Dubai: Floods and hurricanes stemming from climate change has disrupted livelihoods in the indigenous Maya people in the Central American nation of Belize, a representative of the native community told the COP28 climate conference in Dubai.
Anita F. Tzec, Senior Programme Manager, Indigenous Peoples and Conservation, IUCN (International Union for Conservation of Nature), called for immediate measures to tackle climate change.
In a speech, Tzec, explained why her community attends every Conference of the Parties (COP) of the UNFCCC (United Nations Framework Convention on Climate Change).
She expressed her concern about the situation of the indigenous people, providing an example of her hometown, Bullet Tree Falls, located along the Mopan River in Cayo District, Belize.
During a session on the Mohammed bin Zayed Species Conservation Fund, Tzec said the need of the hour is transforming the “unhealthy relationship” between humanity and nature, which is “resulting in our own downfall, causing serious impact on our Earth”.
Tzec added: “Indigenous people are very connected with nature thanks to the guiding principles laid own by our ancestors... This is why the indigenous people are so tightly connected to the land and are therefore the best stewards of nature. Our core value is about living in harmony and balance with nature. And when this is disturbed, it disrupts us. We are very dependent to our local ecosystems.”
Impact of climate change
Citing her childhood days in Bullet Tree Falls, Tzec said: “When I was growing up in my community, the elders knew when we needed to start preparing the land to plant trees. This has all changed and it has been disrupted by climate change.”

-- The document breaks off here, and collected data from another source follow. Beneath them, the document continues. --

(* ===== verification/MsgCarried.v ===== *)
(** * What a version of a message carries

    A field that the version of a message does not have is not written, whatever
    it holds, and the other end reads it as its default. [carried_*] puts these
    defaults into a message; an encoder writes the same bytes for both. *)

From stdpp Require Import prelude list strings.
From Stdlib Require Import ZArith Lia.
From S2P Require Import Prelude GoBinary Wire MsgData MsgAdmin MsgGroup MsgGroupAdmin.

(** The field where the version has it, else its default. *)
Definition kept {A} (c : bool) (x d : A) : A := if c then x else d.

(** Elements that are written alike make arrays that are. *)
Lemma for_each_map {A} (f : A -> W) (g : A -> A) xs w :
  (forall x w, f (g x) w = f x w) -> for_each (map g xs) f w = for_each xs f w.
Proof.
  intros Hf. unfold for_each. revert w. induction xs as [|x xs IH]; intros w; [done|]. cbn. by rewrite Hf.
Qed.

Lemma write_array_map {A} (f : A -> W) (g : A -> A) xs w :
  (forall x w, f (g x) w = f x w) -> write_array f (map g xs) w = write_array f xs w.
Proof.
  intros Hf. unfold write_array, wseq. rewrite for_each_map by done. unfold zlen. by rewrite length_map.
Qed.

(** Both messages field by field; [carried] holds what is known of the elements. *)
Create HintDb carried.

Ltac carried_cases :=
  repeat match goal with
  | |- context [Z.leb ?a ?b] => destruct (Z.leb a b)
  | |- context [Z.eqb ?a ?b] => destruct (Z.eqb a b)
  end.

Ltac carried_fields :=
  cbn; unfold wseq, when, kept; carried_cases; cbn; rewrite ?write_array_map by auto with carried; try done.

Module CarriedData.
Import Produce.

Definition carried_produced (v : Z) (p : ProduceResponsePartition) : ProduceResponsePartition :=
  mkProduceResponsePartition (Partition p) (ErrorCode p) (BaseOffset p) (kept (2 <=? v) (LogAppendTime p) 0).
Definition carried_produced_topic (v : Z) (t : ProduceResponseTopic) : ProduceResponseTopic :=
  mkProduceResponseTopic (Topic t) (map (carried_produced v) (Partitions t)).
Definition carried_produce_response (r : ProduceResponse) : ProduceResponse :=
  mkProduceResponse (Version r) (map (carried_produced_topic (Version r)) (Topics r)) (kept (1 <=? Version r) (ThrottleTimeMs r) 0).

Lemma produced_carried v p w : encode_response_partition v (carried_produced v p) w = encode_response_partition v p w.
Proof. unfold encode_response_partition, carried_produced. carried_fields. Qed.
#[local] Hint Resolve produced_carried : carried.
Lemma produced_topic_carried v t w : encode_response_topic v (carried_produced_topic v t) w = encode_response_topic v t w.
Proof. unfold encode_response_topic, carried_produced_topic. carried_fields. Qed.
#[local] Hint Resolve produced_topic_carried : carried.
Lemma produce_response_carried r w : EncodeProduceResponse (carried_produce_response r) w = EncodeProduceResponse r w.
Proof. unfold EncodeProduceResponse, carried_produce_response. carried_fields. Qed.

Import Fetch.

Definition carried_wanted (v : Z) (p : FetchRequestPartition) : FetchRequestPartition :=
  mkFetchRequestPartition (req_Partition p) (FetchOffset p) (kept (5 <=? v) (req_LogStartOffset p) 0) (PartitionMaxBytes p).
Definition carried_wanted_topic (v : Z) (t : FetchRequestTopic) : FetchRequestTopic :=
  mkFetchRequestTopic (req_Topic t) (map (carried_wanted v) (req_Partitions t)).
Definition carried_fetch_request (r : FetchRequest) : FetchRequest :=
  mkFetchRequest (req_Version r) (ReplicaID r) (MaxWaitMillis r) (MinBytes r) (kept (3 <=? req_Version r) (MaxBytes r) 2147483647)
    (kept (4 <=? req_Version r) (IsolationLevel r) 0) (map (carried_wanted_topic (req_Version r)) (req_Topics r)).

Lemma wanted_carried v p w : encode_request_partition v (carried_wanted v p) w = encode_request_partition v p w.
Proof. unfold encode_request_partition, carried_wanted. carried_fields. Qed.
#[local] Hint Resolve wanted_carried : carried.
Lemma wanted_topic_carried v t w : encode_request_topic v (carried_wanted_topic v t) w = encode_request_topic v t w.
Proof. unfold encode_request_topic, carried_wanted_topic. carried_fields. Qed.
#[local] Hint Resolve wanted_topic_carried : carried.
Lemma fetch_request_carried r w : EncodeFetchRequest (carried_fetch_request r) w = EncodeFetchRequest r w.
Proof. unfold EncodeFetchRequest, carried_fetch_request. carried_fields. Qed.

Definition carried_found (v : Z) (p : FetchResponsePartition) : FetchResponsePartition :=
  mkFetchResponsePartition (Partition p) (ErrorCode p) (HighWatermark p) (kept (4 <=? v) (LastStableOffset p) 0)
    (kept (5 <=? v) (LogStartOffset p) 0) (Records p).
Definition carried_found_topic (v : Z) (t : FetchResponseTopic) : FetchResponseTopic :=
  mkFetchResponseTopic (Topic t) (map (carried_found v) (Partitions t)).
Definition carried_fetch_response (r : FetchResponse) : FetchResponse :=
  mkFetchResponse (Version r) (kept (1 <=? Version r) (ThrottleTimeMs r) 0) (map (carried_found_topic (Version r)) (Topics r)).

Lemma found_carried v p w : encode_response_partition v (carried_found v p) w = encode_response_partition v p w.
Proof. unfold encode_response_partition, carried_found. carried_fields. Qed.
#[local] Hint Resolve found_carried : carried.
Lemma found_topic_carried v t w : encode_response_topic v (carried_found_topic v t) w = encode_response_topic v t w.
Proof. unfold encode_response_topic, carried_found_topic. carried_fields. Qed.
#[local] Hint Resolve found_topic_carried : carried.
Lemma fetch_response_carried r w : EncodeFetchResponse (carried_fetch_response r) w = EncodeFetchResponse r w.
Proof. unfold EncodeFetchResponse, carried_fetch_response. carried_fields. Qed.

Import ListOffsets.

Definition carried_asked (v : Z) (p : ListOffsetsRequestPartition) : ListOffsetsRequestPartition :=
  mkListOffsetsRequestPartition (req_Partition p) (kept (4 <=? v) (CurrentLeaderEpoch p) 0) (req_Timestamp p) (kept (v =? 0) (MaxNumOffsets p) 0).
Definition carried_asked_topic (v : Z) (t : ListOffsetsRequestTopic) : ListOffsetsRequestTopic :=
  mkListOffsetsRequestTopic (req_Topic t) (map (carried_asked v) (req_Partitions t)).
Definition carried_list_request (r : ListOffsetsRequest) : ListOffsetsRequest :=
  mkListOffsetsRequest (req_Version r) (ReplicaID r) (kept (2 <=? req_Version r) (IsolationLevel r) 0)
    (map (carried_asked_topic (req_Version r)) (req_Topics r)).

Lemma asked_carried v p w : encode_request_partition v (carried_asked v p) w = encode_request_partition v p w.
Proof. unfold encode_request_partition, carried_asked. carried_fields. Qed.
#[local] Hint Resolve asked_carried : carried.
Lemma asked_topic_carried v t w : encode_request_topic v (carried_asked_topic v t) w = encode_request_topic v t w.
Proof. unfold encode_request_topic, carried_asked_topic. carried_fields. Qed.
#[local] Hint Resolve asked_topic_carried : carried.
Lemma list_request_carried r w : EncodeListOffsetsRequest (carried_list_request r) w = EncodeListOffsetsRequest r w.
Proof. unfold EncodeListOffsetsRequest, carried_list_request. carried_fields. Qed.

(** Version 0 has the old-style list only. *)
Definition carried_offset (v : Z) (p : ListOffsetsResponsePartition) : ListOffsetsResponsePartition :=
  mkListOffsetsResponsePartition (Partition p) (ErrorCode p) (kept (v =? 0) (OldStyleOffsets p) None)
    (kept (1 <=? v) (Timestamp p) 0) (kept (1 <=? v) (Offset p) 0) (kept (4 <=? v) (LeaderEpoch p) 0).
Definition carried_offset_topic (v : Z) (t : ListOffsetsResponseTopic) : ListOffsetsResponseTopic :=
  mkListOffsetsResponseTopic (Topic t) (map (carried_offset v) (Partitions t)).
Definition carried_list_response (r : ListOffsetsResponse) : ListOffsetsResponse :=
  mkListOffsetsResponse (Version r) (kept (2 <=? Version r) (ThrottleTimeMs r) 0) (map (carried_offset_topic (Version r)) (Topics r)).

Lemma offset_carried v p w : encode_response_partition v (carried_offset v p) w = encode_response_partition v p w.
Proof. unfold encode_response_partition, carried_offset. carried_fields. Qed.
#[local] Hint Resolve offset_carried : carried.
Lemma offset_topic_carried v t w : encode_response_topic v (carried_offset_topic v t) w = encode_response_topic v t w.
Proof. unfold encode_response_topic, carried_offset_topic. carried_fields. Qed.
#[local] Hint Resolve offset_topic_carried : carried.
Lemma list_response_carried r w : EncodeListOffsetsResponse (carried_list_response r) w = EncodeListOffsetsResponse r w.
Proof. unfold EncodeListOffsetsResponse, carried_list_response. carried_fields. Qed.
End CarriedData.

Module CarriedAdmin.
Import Metadata.

Definition carried_metadata_request (r : MetadataRequest) : MetadataRequest :=
  mkMetadataRequest (req_Version r) (req_Topics r) (kept (4 <=? req_Version r) (AllowAutoTopicCreation r) false)
    (kept (8 <=? req_Version r) (IncludeClusterAuthorizedOperations r) false)
    (kept (8 <=? req_Version r) (IncludeTopicAuthorizedOperations r) false).
Lemma metadata_request_carried r w : EncodeMetadataRequest (carried_metadata_request r) w = EncodeMetadataRequest r w.
Proof. unfold EncodeMetadataRequest, carried_metadata_request. carried_fields. Qed.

She added: “Climate change has started to disrupt our livelihoods. The ecosystems that we depend on, the food sovereignty and security of indigenous people are all impacted. There is a huge dearth of resources in our community today.
“When I was a little girl, my community pictures showed a full river. I used to be afraid as a child to go to the river as it had massive waterfalls. It is not the case now.”
Tzec said climate change has disrupted agriculture, hunting and fishing, and threatening the indigenous people’s food sovereignty. “Our biodiversity has been threatened as well”.
She added that her city faced one of the biggest floods in 2020 and before the people could recover, they faced another flood in 2021 and 2022.
“There has been no respite for them whatsoever. Communities are living in survival mode. Indigenous communities are on survival mode,” said Tzec.
“Climate change has negatively impacted the warning systems in our places. The hurricanes are coming stronger and stronger and our systems are unable to respond to changes in climate. This is why we are here [at COP28] – we are here to call for immediate actions.”
Tzec said high on the agenda for the community is integrating indigenous knowledge and the impact that climate change and loss of biodiversity has on the livelihood of people. “Communities also need to embed this knowledge into curricula so students are engaged.”